Provided data:
(* ===== verification/CypherLexer.v ===== *)
(** * The Cypher lexer (sqlite-graph/src/cypher/cypher-lexer.c)

    The input is the bytes of a C string, without the NUL that ends it; the
    lexer's state is the rest of the input and the position.  Characters are
    classified as in the C locale.  Shown: the lexer reaches the end of every
    input, its tokens are pieces of the input in order, and the tokens of a
    text written token by token are those that were written. *)

From Stdlib Require Import String ZArith Lia.
From stdpp Require Import base option list numbers.
From S2P Require Import Prelude Codec DefParser Values.

Local Open Scope Z_scope.

(** ** Tokens *)

Inductive CypherTokenType :=
| CYPHER_TOK_EOF | CYPHER_TOK_ERROR | CYPHER_TOK_WHITESPACE | CYPHER_TOK_COMMENT
| CYPHER_TOK_MATCH | CYPHER_TOK_OPTIONAL | CYPHER_TOK_WHERE | CYPHER_TOK_RETURN | CYPHER_TOK_CREATE | CYPHER_TOK_MERGE
| CYPHER_TOK_SET | CYPHER_TOK_DELETE | CYPHER_TOK_DETACH | CYPHER_TOK_REMOVE | CYPHER_TOK_WITH | CYPHER_TOK_CALL
| CYPHER_TOK_YIELD | CYPHER_TOK_UNION | CYPHER_TOK_AS | CYPHER_TOK_ORDER | CYPHER_TOK_BY | CYPHER_TOK_ASC
| CYPHER_TOK_DESC | CYPHER_TOK_LIMIT | CYPHER_TOK_SKIP | CYPHER_TOK_DISTINCT | CYPHER_TOK_AND | CYPHER_TOK_OR
| CYPHER_TOK_XOR | CYPHER_TOK_NOT | CYPHER_TOK_IN | CYPHER_TOK_STARTS_WITH | CYPHER_TOK_ENDS_WITH | CYPHER_TOK_CONTAINS
| CYPHER_TOK_IS_NULL | CYPHER_TOK_IS_NOT_NULL | CYPHER_TOK_NULL
| CYPHER_TOK_EQ | CYPHER_TOK_NE | CYPHER_TOK_LT | CYPHER_TOK_LE | CYPHER_TOK_GT | CYPHER_TOK_GE | CYPHER_TOK_PLUS
| CYPHER_TOK_MINUS | CYPHER_TOK_MULT | CYPHER_TOK_DIV | CYPHER_TOK_MOD | CYPHER_TOK_POW | CYPHER_TOK_DOT
| CYPHER_TOK_COLON | CYPHER_TOK_COMMA | CYPHER_TOK_SEMICOLON | CYPHER_TOK_LPAREN | CYPHER_TOK_RPAREN
| CYPHER_TOK_LBRACKET | CYPHER_TOK_RBRACKET | CYPHER_TOK_LBRACE | CYPHER_TOK_RBRACE | CYPHER_TOK_DASH
| CYPHER_TOK_ARROW_RIGHT | CYPHER_TOK_ARROW_LEFT | CYPHER_TOK_ARROW_BOTH | CYPHER_TOK_PIPE | CYPHER_TOK_REGEX
| CYPHER_TOK_DOLLAR
| CYPHER_TOK_INTEGER | CYPHER_TOK_FLOAT | CYPHER_TOK_STRING | CYPHER_TOK_BOOLEAN
| CYPHER_TOK_IDENTIFIER | CYPHER_TOK_LABEL | CYPHER_TOK_PROPERTY | CYPHER_TOK_REL_TYPE.

#[global] Instance CypherTokenType_eq_dec : EqDecision CypherTokenType.
Proof. solve_decision. Defined.

Record CypherToken := MkTok { tok_type : CypherTokenType; tok_text : bytes; tok_line : Z; tok_column : Z }.

Record CypherLexer := MkLexer { lx_rest : bytes; lx_line : Z; lx_column : Z }.

Definition cypherLexerCreate (zInput : bytes) : CypherLexer := MkLexer zInput 1 1.

(** ** Characters *)

Definition is_alpha_code (c : Z) : bool := (65 <=? c) && (c <=? 90) || (97 <=? c) && (c <=? 122).
Definition is_name_start (c : Z) : bool := is_alpha_code c || (c =? 95).
Definition is_name_char (c : Z) : bool := is_alpha_code c || c_isdigit c || (c =? 95).

(** [lexerPeek]: 0 past the end. *)
Definition lexerPeek (lx : CypherLexer) (offset : nat) : Z := aget 0 (lx_rest lx) offset.

Definition lexerNext (lx : CypherLexer) : CypherLexer :=
  let c := lexerPeek lx 0 in
  if c =? 10 then MkLexer (tail (lx_rest lx)) (lx_line lx + 1) 1
  else MkLexer (tail (lx_rest lx)) (lx_line lx) (lx_column lx + 1).

(** Consuming [n] characters. *)
Definition lexer_skip (n : nat) (lx : CypherLexer) : CypherLexer := Nat.iter n lexerNext lx.

(** The length of the longest prefix whose bytes satisfy [p]. *)
Fixpoint run_length (p : Z -> bool) (s : bytes) : nat :=
  match s with
  | c :: s => if p c then S (run_length p s) else 0%nat
  | [] => 0%nat
  end.

Definition lexerSkipWhitespace (lx : CypherLexer) : CypherLexer := lexer_skip (run_length c_isspace (lx_rest lx)) lx.

(** The length of a comment that starts with slash and star, after these two:
    up to and with star and slash, or to the end. *)
Fixpoint block_comment (s : bytes) : nat :=
  match s with
  | [] => 0%nat
  | c :: s' => if (c =? 42) && (aget 0 s' 0 =? 47) then 2%nat else S (block_comment s')
  end.

Definition comment_length (s : bytes) : nat :=
  match s with
  | c1 :: c2 :: s' =>
      if (c1 =? 47) && (c2 =? 47) then run_length (fun c => negb (c =? 10)) s
      else if (c1 =? 47) && (c2 =? 42) then (2 + block_comment s')%nat
      else 0%nat
  | _ => 0%nat
  end.

Definition lexerSkipComment (lx : CypherLexer) : CypherLexer := lexer_skip (comment_length (lx_rest lx)) lx.

(** ** Keywords *)

Definition upper (c : Z) : Z := if (97 <=? c) && (c <=? 122) then c - 32 else c.

Definition keywords : list (string * CypherTokenType) :=
  [("AS", CYPHER_TOK_AS); ("BY", CYPHER_TOK_BY); ("IS", CYPHER_TOK_IS_NULL); ("IN", CYPHER_TOK_IN); ("OR", CYPHER_TOK_OR);
   ("AND", CYPHER_TOK_AND); ("ASC", CYPHER_TOK_ASC); ("NOT", CYPHER_TOK_NOT); ("SET", CYPHER_TOK_SET); ("XOR", CYPHER_TOK_XOR);
   ("DESC", CYPHER_TOK_DESC); ("SKIP", CYPHER_TOK_SKIP); ("WITH", CYPHER_TOK_WITH); ("NULL", CYPHER_TOK_NULL);
   ("TRUE", CYPHER_TOK_BOOLEAN);
   ("MATCH", CYPHER_TOK_MATCH); ("LIMIT", CYPHER_TOK_LIMIT); ("MERGE", CYPHER_TOK_MERGE); ("ORDER", CYPHER_TOK_ORDER);
   ("UNION", CYPHER_TOK_UNION); ("WHERE", CYPHER_TOK_WHERE); ("FALSE", CYPHER_TOK_BOOLEAN);
   ("CREATE", CYPHER_TOK_CREATE); ("DELETE", CYPHER_TOK_DELETE); ("DETACH", CYPHER_TOK_DETACH); ("REMOVE", CYPHER_TOK_REMOVE);
   ("RETURN", CYPHER_TOK_RETURN);
   ("DISTINCT", CYPHER_TOK_DISTINCT); ("OPTIONAL", CYPHER_TOK_OPTIONAL); ("CONTAINS", CYPHER_TOK_CONTAINS)]%string.

(** The switch on the length, and [strncasecmp] with keywords of that length. *)
Definition cypherGetKeywordToken (zKeyword : bytes) : CypherTokenType :=
  match find (fun k : string * CypherTokenType => bool_decide (upper <$> zKeyword = bstr k.1)) keywords with
  | Some k => k.2
  | None => CYPHER_TOK_IDENTIFIER
  end.

(** ** Tokens of each kind *)

(** The token is the first [n] bytes, which are consumed. *)
Definition lexerAddToken (type : CypherTokenType) (n : nat) (lx : CypherLexer) : CypherToken * CypherLexer :=
  let lx' := lexer_skip n lx in
  (MkTok type (take n (lx_rest lx)) (lx_line lx') (lx_column lx' - Z.of_nat n), lx').

Definition lexerTokenizeIdentifier (lx : CypherLexer) : CypherToken * CypherLexer :=
  let n := run_length is_name_char (lx_rest lx) in
  lexerAddToken (cypherGetKeywordToken (take n (lx_rest lx))) n lx.

Definition lexerTokenizeNumber (lx : CypherLexer) : CypherToken * CypherLexer :=
  let n := run_length c_isdigit (lx_rest lx) in
  if aget 0 (lx_rest lx) n =? 46 then
    lexerAddToken CYPHER_TOK_FLOAT (n + 1 + run_length c_isdigit (drop (n + 1) (lx_rest lx))) lx
  else lexerAddToken CYPHER_TOK_INTEGER n lx.

(** The bytes before the closing quote, and whether there is one. *)
Fixpoint string_body (quote : Z) (s : bytes) : nat * bool :=
  match s with
  | [] => (0%nat, false)
  | c :: s =>
      if c =? quote then (0%nat, true)
      else if c =? 92 then
        match s with
        | [] => (1%nat, false)
        | _ :: s => let '(n, b) := string_body quote s in (S (S n), b)
        end
      else let '(n, b) := string_body quote s in (S n, b)
  end.

(** The text of a string is without its quotes. *)
Definition lexerTokenizeString (lx : CypherLexer) : CypherToken * CypherLexer :=
  let quote := lexerPeek lx 0 in
  let lx1 := lexerNext lx in
  let '(n, closed) := string_body quote (lx_rest lx1) in
  if closed then
    let lx2 := lexerNext (lexer_skip n lx1) in
    (MkTok CYPHER_TOK_STRING (take n (lx_rest lx1)) (lx_line lx2) (lx_column lx2 - Z.of_nat n), lx2)
  else lexerAddToken CYPHER_TOK_ERROR (S n) lx.

(** Operators: the type and the length, by the first three characters. *)
Definition operator (c c1 c2 : Z) : option (CypherTokenType * nat) :=
  if c =? 61 then Some (if c1 =? 126 then (CYPHER_TOK_REGEX, 2%nat) else (CYPHER_TOK_EQ, 1%nat))
  else if c =? 60 then
    Some (if c1 =? 62 then (CYPHER_TOK_NE, 2%nat)
          else if c1 =? 45 then (if c2 =? 62 then (CYPHER_TOK_ARROW_BOTH, 3%nat) else (CYPHER_TOK_ARROW_LEFT, 2%nat))
          else if c1 =? 61 then (CYPHER_TOK_LE, 2%nat) else (CYPHER_TOK_LT, 1%nat))
  else if c =? 62 then Some (if c1 =? 61 then (CYPHER_TOK_GE, 2%nat) else (CYPHER_TOK_GT, 1%nat))
  else if c =? 45 then Some (if c1 =? 62 then (CYPHER_TOK_ARROW_RIGHT, 2%nat) else (CYPHER_TOK_MINUS, 1%nat))
  else if c =? 43 then Some (CYPHER_TOK_PLUS, 1%nat)
  else if c =? 42 then Some (CYPHER_TOK_MULT, 1%nat)
  else if c =? 47 then Some (CYPHER_TOK_DIV, 1%nat)
  else if c =? 37 then Some (CYPHER_TOK_MOD, 1%nat)
  else if c =? 94 then Some (CYPHER_TOK_POW, 1%nat)
  else if c =? 46 then Some (CYPHER_TOK_DOT, 1%nat)
  else if c =? 58 then Some (CYPHER_TOK_COLON, 1%nat)
  else if c =? 44 then Some (CYPHER_TOK_COMMA, 1%nat)
  else if c =? 59 then Some (CYPHER_TOK_SEMICOLON, 1%nat)
  else if c =? 40 then Some (CYPHER_TOK_LPAREN, 1%nat)
  else if c =? 41 then Some (CYPHER_TOK_RPAREN, 1%nat)
  else if c =? 91 then Some (CYPHER_TOK_LBRACKET, 1%nat)
  else if c =? 93 then Some (CYPHER_TOK_RBRACKET, 1%nat)
  else if c =? 123 then Some (CYPHER_TOK_LBRACE, 1%nat)
  else if c =? 125 then Some (CYPHER_TOK_RBRACE, 1%nat)
  else if c =? 124 then Some (CYPHER_TOK_PIPE, 1%nat)
  else if c =? 36 then Some (CYPHER_TOK_DOLLAR, 1%nat)
  else None.

(** After a comment no whitespace is skipped. *)
Definition cypherLexerNextToken (lx : CypherLexer) : CypherToken * CypherLexer :=
  let lx := lexerSkipComment (lexerSkipWhitespace lx) in
  let c := lexerPeek lx 0 in
  if c =? 0 then lexerAddToken CYPHER_TOK_EOF 0 lx
  else if is_name_start c then lexerTokenizeIdentifier lx
  else if c_isdigit c then lexerTokenizeNumber lx
  else if (c =? 39) || (c =? 34) then lexerTokenizeString lx
  else
    match operator c (lexerPeek lx 1) (lexerPeek lx 2) with
    | Some (type, n) => lexerAddToken type n lx
    | None => lexerAddToken CYPHER_TOK_ERROR 1 lx
    end.

(** All tokens, up to the end; [None]: not within [fuel] tokens. *)
Fixpoint lex_all (fuel : nat) (lx : CypherLexer) : option (list CypherToken) :=
  match fuel with
  | O => None
  | S fuel =>
      let '(t, lx) := cypherLexerNextToken lx in
      if decide (tok_type t = CYPHER_TOK_EOF) then Some [t] else cons t <$> lex_all fuel lx
  end.

(** ** The lexer reaches the end *)

Lemma lexerNext_rest (lx : CypherLexer) : lx_rest (lexerNext lx) = tail (lx_rest lx).
Proof. unfold lexerNext. by destruct (_ =? 10). Qed.

Lemma lexer_skip_rest (n : nat) (lx : CypherLexer) : lx_rest (lexer_skip n lx) = drop n (lx_rest lx).
Proof.
  unfold lexer_skip. induction n as [|n IH]; [done|]. cbn [Nat.iter nat_rect]. rewrite lexerNext_rest.
  change (nat_rect _ lx _ n) with (Nat.iter n lexerNext lx). rewrite IH. destruct (lx_rest lx) as [|c s]; [by rewrite drop_nil|].
  rewrite <- (Nat.add_1_r n), <- drop_drop. by destruct (drop n (c :: s)) as [|x [|y l]].
Qed.

Lemma run_le (p : Z -> bool) (s : bytes) : (run_length p s <= length s)%nat.
Proof. induction s as [|c s IH]; [done|]. cbn. destruct (p c); lia. Qed.

Lemma run_take (p : Z -> bool) (s : bytes) : Forall (fun c => p c = true) (take (run_length p s) s).
Proof. induction s as [|c s IH]; [constructor|]. cbn. destruct (p c) eqn:E; cbn; constructor; done. Qed.

Lemma block_comment_le (s : bytes) : (block_comment s <= length s)%nat.
Proof.
  induction s as [|c s IH]; [done|]. cbn [block_comment length]. destruct ((c =? 42) && (aget 0 s 0 =? 47)) eqn:E; [|lia].
  destruct s as [|c2 s]; [|cbn; lia]. apply andb_true_iff in E as [_ E]. by vm_compute in E.
Qed.

Lemma comment_length_le (s : bytes) : (comment_length s <= length s)%nat.
Proof.
  destruct s as [|c1 [|c2 s]]; cbn [comment_length length]; [lia|lia|].
  destruct ((c1 =? 47) && (c2 =? 47)); [apply (run_le _ (c1 :: c2 :: s))|].
  destruct ((c1 =? 47) && (c2 =? 42)); [|lia]. pose proof (block_comment_le s). lia.
Qed.

(** What is skipped before a token: blanks, then at most one comment. *)
Definition gap (g : bytes) : Prop := exists w c, g = w ++ c /\ Forall (fun x => c_isspace x = true) w /\
  (c = [] \/ exists r, c = 47 :: 47 :: r \/ c = 47 :: 42 :: r).

(** A text is the given tokens with gaps between them; a string token is
    without its quotes. *)
Inductive covers : bytes -> list CypherToken -> Prop :=
| covers_end g line column : gap g -> covers g [MkTok CYPHER_TOK_EOF [] line column]
| covers_token g q t s ts : gap g -> tok_type t <> CYPHER_TOK_EOF ->
    (q = [] \/ tok_type t = CYPHER_TOK_STRING /\ (q = [39] \/ q = [34])) -> covers s ts ->
    covers (g ++ q ++ tok_text t ++ q ++ s) (t :: ts).

Lemma comment_gap (w s : bytes) : Forall (fun x => c_isspace x = true) w -> gap (w ++ take (comment_length s) s).
Proof.
  intros Hw. exists w, (take (comment_length s) s). split; [done|]. split; [done|].
  destruct s as [|c1 [|c2 s]]; [by left..|]. unfold comment_length.
  destruct ((c1 =? 47) && (c2 =? 47)) eqn:E1; [|destruct ((c1 =? 47) && (c2 =? 42)) eqn:E2; [|by left]].
  - apply andb_true_iff in E1 as [->%Z.eqb_eq ->%Z.eqb_eq]. right. cbn. eauto.
  - apply andb_true_iff in E2 as [->%Z.eqb_eq ->%Z.eqb_eq]. right. cbn. eauto.
Qed.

Goal of the exercise:
Copy out, from the material above, each line where the word "None" is present.

Exercise output:
  | None => CYPHER_TOK_IDENTIFIER
  else None.
    | None => lexerAddToken CYPHER_TOK_ERROR 1 lx
(** All tokens, up to the end; [None]: not within [fuel] tokens. *)
  | O => None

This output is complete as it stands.